Tive o grato prazer de estar presente na cerimónia solene que, na Câmara Municipal de Lisboa, celebrou esta manhã o 105º aniversário do 5 de outubro de 1910, data que, estou seguro, o próximo parlamento não deixará de aprovar como feriado nacional, a par do 1° de dezembro. A identidade de um país também se faz das datas que marcaram o seu percurso histórico. E só uma insensibilidade insensata tirou dignidade institucional a estas evocações. Aguardo o seu rápido regresso ao calendário afetivo do país.
Fernando Medina fez um excelente discurso, com elevado sentido de Estado.

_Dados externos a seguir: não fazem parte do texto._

(** [push_substring] on a segment of the stream. *)
Lemma push_substring_spec base D r data index eof :
  inv base D r -> segment_of base D data index eof ->
  exists r' n, push_substring r data index eof = Ret r' /\ inv base D r' /\ delivered base D r r' n
    /\ (index <= _top_pointer r ->
        Z.min (index + zlen data) (_top_pointer r + room r) <= _top_pointer r + n)
    /\ (index <= _top_pointer r -> _buffer_list r = [] ->
        0 < room r -> index + zlen data <= _top_pointer r + room r ->
        _top_pointer r <= index + zlen data ->
        _buffer_list r' = [] /\ n = index + zlen data - _top_pointer r
        /\ ByteStream.is_input_end (_output r') = ByteStream.is_input_end (_output r) || eof).
Proof.
  intros Hr Hseg. destruct (current_capacity_room _ _ _ Hr) as [Ecap Hroom].
  pose proof Hseg as [Hs1 Hs2 Hs3 Hs4]. pose proof (inv_base _ _ _ Hr). pose proof (inv_bound _ _ _ Hr).
  pose proof (inv_top_le _ _ _ Hr). pose proof (inv_top _ _ _ Hr).
  pose proof (inv_output _ _ _ Hr) as [? ? ? [? ?] ?]. zlen_pose.
  assert (delivered base D r r 0) as Hstay.
  { apply delivered_inv; try done; try lia. by rewrite slice_empty, app_nil_r by lia. }
  unfold push_substring. cbv zeta. rewrite Ecap. nowrap.
  destruct ((index <? _top_pointer r) && (index + zlen data <? _top_pointer r)) eqn:Edup.
  { zbool. exists r, 0. split_and!; [done..|lia|lia]. }
  set (k := if index <? _top_pointer r then _top_pointer r - index else 0).
  assert (0 <= k <= zlen data /\ (if index <? _top_pointer r then _top_pointer r else index) = index + k
          /\ (if index <? _top_pointer r
              then substr data (uint64 (_top_pointer r - index)) (uint64 (zlen data - uint64 (_top_pointer r - index)))
              else Ret data) = Ret (slice data k (zlen data - k))) as (Hk & -> & ->).
  { subst k. destruct (index <? _top_pointer r) eqn:E; zbool.
    - simpl in Edup. zbool. nowrap. rewrite substr_ok by lia. split_and!; [lia..|done].
    - rewrite Z.sub_0_r, slice_all by lia. split_and!; [lia..|done]. }
  assert (_top_pointer r <= index + k /\ (index <= _top_pointer r -> index + k = _top_pointer r)) as [Hkt Hkt']
    by (subst k; destruct (index <? _top_pointer r) eqn:E; zbool; lia).
  clearbody k. simpl.
  pose proof (segment_drop _ _ _ _ _ _ Hseg Hk) as Hseg1.
  assert (zlen (slice data k (zlen data - k)) = zlen data - k) as El1 by (apply zlen_slice_le; lia).
  set (d1 := slice data k (zlen data - k)) in *. clearbody d1. nowrap.
  destruct (room r <? index + k - _top_pointer r + 1) eqn:Ewin; zbool.
  { exists r, 0. split_and!; [done..|lia|lia]. }
  assert (exists d2, (if room r <? zlen d1 then substr d1 0 (room r) else Ret d1) = Ret d2
    /\ segment_of base D d2 (index + k) (if room r <? zlen d1 then false else eof)
    /\ zlen d2 = Z.min (room r) (zlen d1)) as (d2 & -> & Hseg2 & El2).
  { destruct (room r <? zlen d1) eqn:Eo; zbool.
    - rewrite substr_ok by lia. eexists. split; [done|]. split; [by apply segment_take with eof; [|lia]|].
      rewrite zlen_slice_le by lia. lia.
    - exists d1. split_and!; [done..|lia]. }
  simpl. destruct (store_inv _ _ _ _ _ _ Hr Hseg2) as (b & l & -> & Hinv & Hfront & Hnil); [lia|].
  simpl. destruct (assemble_spec base D _ b l Hinv eq_refl) as (r' & E & Hr' & Hd & Hended & Hrest).
  unfold room in E, Hd, Hended, Hrest; simpl in E, Hd, Hended, Hrest. fold (room r) in Hd, Hended, Hrest.
  eexists r', _. split; [exact E|]. split; [done|]. split; [exact Hd|]. split.
  - intros Hle. specialize (Hkt' Hle). destruct (Hfront Hkt') as [Ef Hz].
    rewrite Ef, Hkt', Z.eqb_refl. lia.
  - intros Hle Enil Hrm Hfit Hge. specialize (Hkt' Hle). destruct (Hfront Hkt') as [Ef Hz].
    destruct (Hnil Enil) as [-> ->]. rewrite Hended. revert Hrest.
    unfold first, BufferString.eof, BufferStringList.str. simpl.
    rewrite Hkt', Z.eqb_refl, (proj2 (Z.ltb_ge _ _)), (proj2 (Z.leb_le _ _)) by lia.
    simpl. intros Hrest. split; [by apply Hrest|]. split; [lia|by rewrite andb_true_r].
Qed.

(** What is known already, and everything when there is no room, changes nothing. *)
Lemma push_ignored base D r data index eof :
  inv base D r -> segment_of base D data index eof -> index <= _top_pointer r ->
  index + zlen data < _top_pointer r \/ (room r = 0 /\ index + zlen data = _top_pointer r) ->
  push_substring r data index eof = Ret r.
Proof.
  intros Hr [Hs1 Hs2 Hs3 Hs4] Hi Hold. destruct (current_capacity_room _ _ _ Hr) as [Ecap Hroom].
  pose proof (inv_base _ _ _ Hr). pose proof (inv_bound _ _ _ Hr). pose proof (inv_top_le _ _ _ Hr). zlen_pose.
  unfold push_substring. cbv zeta. rewrite Ecap. nowrap.
  destruct (index <? _top_pointer r) eqn:E1; zbool; cbn [andb].
  - destruct (index + zlen data <? _top_pointer r) eqn:E2; zbool; [done|].
    nowrap. rewrite substr_ok by lia. cbn [mbind outcome_bind].
    nowrap. by rewrite (proj2 (Z.ltb_lt _ _)) by lia.
  - cbn [mbind outcome_bind]. nowrap. by rewrite (proj2 (Z.ltb_lt _ _)) by lia.
Qed.

(** A fragment at or before the top pointer that fits is delivered whole when no
    other is waiting. *)
Lemma push_in_order base D r data index eof :
  inv base D r -> segment_of base D data index eof -> _buffer_list r = [] ->
  index <= _top_pointer r -> index + zlen data <= _top_pointer r + room r -> (eof = true -> 0 < room r) ->
  exists r', push_substring r data index eof = Ret r' /\ inv base D r' /\ _buffer_list r' = []
    /\ delivered base D r r' (Z.max 0 (index + zlen data - _top_pointer r))
    /\ ByteStream.is_input_end (_output r') = ByteStream.is_input_end (_output r) || eof.
Proof.
  intros Hr Hseg Enil Hi Hfit He. destruct (current_capacity_room _ _ _ Hr) as [_ Hroom].
  pose proof (inv_top_le _ _ _ Hr). pose proof (inv_top _ _ _ Hr). pose proof (inv_base _ _ _ Hr).
  pose proof (ByteStream.wf_read _ (inv_output _ _ _ Hr)) as [? ?]. zlen_pose.
  assert (eof = true -> index + zlen data = base + zlen D) as Heof by apply Hseg.
  destruct (decide (index + zlen data < _top_pointer r \/ (room r = 0 /\ index + zlen data = _top_pointer r)))
    as [Hold|Hnew].
  - rewrite (push_ignored base D r data index eof) by done. exists r.
    assert (eof = false) as -> by (destruct eof; [|done]; specialize (He eq_refl); specialize (Heof eq_refl); lia).
    rewrite Z.max_l, orb_false_r by lia. split_and!; try done.
    apply delivered_inv; try done; try lia. by rewrite slice_empty, app_nil_r by lia.
  - destruct (push_substring_spec base D r data index eof Hr Hseg) as (r' & n & E & Hr' & Hd & _ & Hx).
    destruct Hx as (Enil' & En & Ee); [done|done|lia|done|lia|]. exists r'. rewrite Z.max_r, <- En by lia. done.
Qed.

(** A reader taking bytes out of the stream keeps the invariant. *)
Lemma read_inv base D r o n :
  inv base D r -> 0 <= n <= zlen (ByteStream.bytes (_output r)) ->
  ByteStream.popped (_output r) o n ->
  inv base D (set_stream_out r o) /\ ByteStream._bytes_read o = ByteStream._bytes_read (_output r) + n.
Proof.
  intros Hr Hn (Hw & Hb & Hc & Hrd & _ & He & _ & Hne).
  pose proof Hr as [Hbase Hbound Hout Hcap Ht Htle Hbytes Hno Hend Hl Hcont Hwin Heof].
  pose proof (ByteStream.wf_read _ Hout) as [? ?]. zlen_pose.
  assert (ByteStream._bytes_read o = ByteStream._bytes_read (_output r) + n) as Erd
    by (rewrite Hrd; nowrap; lia).
  assert (zlen (ByteStream.bytes o) = zlen (ByteStream.bytes (_output r)) - n) as El
    by (rewrite Hb, zlen_drop; lia).
  split; [|done]. split; simpl; try done; rewrite ?Hc, ?Erd, ?El, ?He; try done; try lia; [|by apply Hne|].
  - rewrite Hb. rewrite Hbytes at 1. rewrite <- slice_drop, slice_slice by (rewrite ?zlen_slice_le; lia).
    f_equal. rewrite zlen_slice_le; lia.
  - apply (Forall_impl _ _ _ Hwin). unfold room; simpl. rewrite El. intros. lia.
Qed.

(** ** Sequences of pushes and reads *)

Inductive op :=
  | Push (data : string) (index : Z) (eof : bool)
  | Read (len : Z).

(** A push of a fragment, or a read of at most [len] of the assembled bytes. *)
Definition step (r : t) (o : op) : outcome (t * string) :=
  match o with
  | Push data index eof => r' ← push_substring r data index eof; Ret (r', [])
  | Read len =>
      '(d, s) ← ByteStream.read (_output r) (Z.min len (ByteStream.buffer_size (_output r)));
      Ret (set_stream_out r s, d)
  end.

Definition valid (base : Z) (D : string) (o : op) : Prop :=
  match o with
  | Push data index eof => segment_of base D data index eof
  | Read len => 0 <= len
  end.

Lemma step_spec base D r o :
  inv base D r -> valid base D o ->
  exists r' d, step r o = Ret (r', d) /\ inv base D r' /\ _capacity r' = _capacity r
    /\ ByteStream._bytes_read (_output r') = ByteStream._bytes_read (_output r) + zlen d
    /\ d = slice D (ByteStream._bytes_read (_output r)) (zlen d).
Proof.
  intros Hr Hv. destruct o as [data index eof|len]; simpl in *.
  - destruct (push_substring_spec _ _ _ _ _ _ Hr Hv) as (r' & n & -> & Hr' & (_ & _ & Hcp & Hrd & _) & _).
    exists r', []. simpl. rewrite Hrd. zlen_lia. split_and!; [done..|lia|by rewrite slice_empty by lia].
  - pose proof (inv_output _ _ _ Hr) as Hw. rewrite ByteStream.buffer_size_bytes by done. zlen_pose.
    set (n := Z.min len (zlen (ByteStream.bytes (_output r)))).
    assert (0 <= n <= zlen (ByteStream.bytes (_output r))) as Hn by (subst n; lia). clearbody n.
    destruct (ByteStream.read_spec (_output r) n Hw Hn) as (s & -> & Hp). simpl.
    destruct (read_inv base D r s n Hr Hn Hp) as [Hinv Hrd]. pose proof (ByteStream.wf_read _ Hw) as [? ?].
    eexists _, _. split; [done|]. split; [done|]. split; [done|]. simpl. rewrite Hrd, zlen_take.
    split; [lia|]. rewrite (inv_bytes _ _ _ Hr) at 1.
    rewrite <- slice_0_take, slice_slice by lia. f_equal; lia.
Qed.

Lemma run_spec base D ops r :
  inv base D r -> Forall (valid base D) ops ->
  exists r' ds, run step r ops = Ret (r', ds) /\ inv base D r' /\ _capacity r' = _capacity r
    /\ ByteStream._bytes_read (_output r') = ByteStream._bytes_read (_output r) + zlen (concat ds)
    /\ concat ds = slice D (ByteStream._bytes_read (_output r)) (zlen (concat ds)).
Proof.
  revert r. induction ops as [|o ops IH]; intros r Hr Hv; simpl.
  { exists r, []. split_and!; [done..|zlen_lia|by rewrite slice_empty]. }
  inversion Hv; subst. destruct (step_spec base D r o) as (r1 & d & -> & Hr1 & C1 & E1 & D1); [done..|]. simpl.
  destruct (IH r1) as (r2 & ds & -> & Hr2 & C2 & E2 & D2); [done..|]. simpl.
  exists r2, (d :: ds). pose proof (ByteStream.wf_read _ (inv_output _ _ _ Hr)) as [? ?].
  simpl. zlen_lia. split_and!; [done..|congruence|lia|].
  rewrite <- slice_app, <- D1, <- E1, <- D2 by lia. done.
Qed.

Lemma inv_delivered base D r :
  inv base D r ->
  take (Z.to_nat (ByteStream._bytes_read (_output r))) D ++ ByteStream.bytes (_output r)
  = take (Z.to_nat (_top_pointer r - base)) D.
Proof.
  intros Hr. rewrite (inv_bytes _ _ _ Hr) at 1.
  pose proof (ByteStream.wf_read _ (inv_output _ _ _ Hr)) as [? ?]. pose proof (inv_top _ _ _ Hr) as Ht.
  zlen_pose. rewrite <- !slice_0_take.
  rewrite (slice_split D 0 (_top_pointer r - base) (ByteStream._bytes_read (_output r))) by lia.
  f_equal. f_equal; lia.
Qed.

Lemma reassembler_new_inv c D : is_u64 c -> zlen D < 2 ^ 64 - 1 -> inv 0 D (new c).
Proof.
  intros Hc HD. zlen_pose. pose proof (ByteStream.new_wf c Hc).
  split; simpl; try done; try lia;
    first [apply ByteStream.new_no_empty_buffer | apply BufferStringList.wf_nil | constructor].
Qed.

End StreamReassembler.

(** ** Properties *)

(** C6: pushed fragments of a stream in any order, with overlaps, repetitions and
    fragments outside the window, interleaved with reads, never make the
    reassembler throw; what was read followed by what is buffered is always the
    prefix of the stream below the top pointer, and the whole stream once the
    output has ended. *)
Theorem reassembler_delivers_prefix (c : Z) (D : string) (ops : list StreamReassembler.op) :
  is_u64 c -> zlen D < 2 ^ 64 - 1 -> Forall (StreamReassembler.valid 0 D) ops ->
  exists r ds, run StreamReassembler.step (StreamReassembler.new c) ops = Ret (r, ds)
    /\ concat ds ++ ByteStream.bytes (StreamReassembler.stream_out r)
       = take (Z.to_nat (StreamReassembler._top_pointer r)) D
    /\ zlen (ByteStream.bytes (StreamReassembler.stream_out r)) <= c
    /\ (ByteStream.input_ended (StreamReassembler.stream_out r) = true ->
        concat ds ++ ByteStream.bytes (StreamReassembler.stream_out r) = D).
Proof.
  intros Hc HD Hv.
  pose proof (StreamReassembler.reassembler_new_inv c D Hc HD) as Hr0.
  destruct (StreamReassembler.run_spec 0 D ops _ Hr0 Hv) as (r & ds & E & Hr & Ec & E1 & E2).
  exists r, ds. split; [done|].
  assert (concat ds ++ ByteStream.bytes (StreamReassembler._output r)
          = take (Z.to_nat (StreamReassembler._top_pointer r)) D) as Eall.
  { rewrite <- (Z.sub_0_r (StreamReassembler._top_pointer r)).
    rewrite <- (StreamReassembler.inv_delivered 0 D r Hr), E1. simpl. f_equal.
    rewrite E2 at 1. by rewrite slice_0_take. }
  split_and!; [done| |].
  - pose proof (ByteStream.wf_bound _ (StreamReassembler.inv_output _ _ _ Hr)) as Hb.
    by rewrite (StreamReassembler.inv_capacity _ _ _ Hr), Ec in Hb.
  - intros He. unfold StreamReassembler.stream_out. rewrite Eall.
    pose proof (StreamReassembler.inv_ended _ _ _ Hr He) as Ht. apply take_ge. unfold zlen in Ht. lia.
Qed.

A importância da questão europeia mas, igualmente, as linhas mestras do novo ciclo político que hoje se abre foram por ele realçadas com equilíbrio e rigor. O país deve seguir com atenção este jovem autarca, porque o vai encontrar muito num futuro em que, estou certo, terá um papel decisivo a desempenhar.
O presidente Cavaco Silva, frequentador regular deste evento outonal, só surpreendeu quem o não conhece ou anda muito distraído. Nesta cerimónia, e por uma vez, a sua palavra não suscitou a menor crítica, nenhuma afirmação controversa pôde ser-lhe assacada, evitou com maestria a injustiça de vir a ser acusado de uma leitura enviezada da situação decorrente do sufrágio de ontem. Gerir a palavra desta forma é uma consumada arte, embora a arte seja, como é sabido, uma coisa de leitura não unívoca. Cavaco Silva, que por algumas semanas mais representa a República que lhe saiu em sorte, pode hoje ter concretizado um sonho de mandato: fez o consenso, embora não necessariamente aquele que desejasse. Não teve palmas no seu discurso, não foi interrompido, os apartes que, a seu respeito, possam ter sido ditos foram-nos, seguramente, em voz bastante baixa, pelo que, como habitualmente, nada ouviu nem entendeu. Aplausos tiveram, e fortes, suspendendo o discurso de Fernando Medina, os antigos presidentes presentes, Mário Soares e Jorge Sampaio, já que Ramalho Eanes primou pela ausência.
Nesta bela cerimónia, só fez falta quem lá esteve.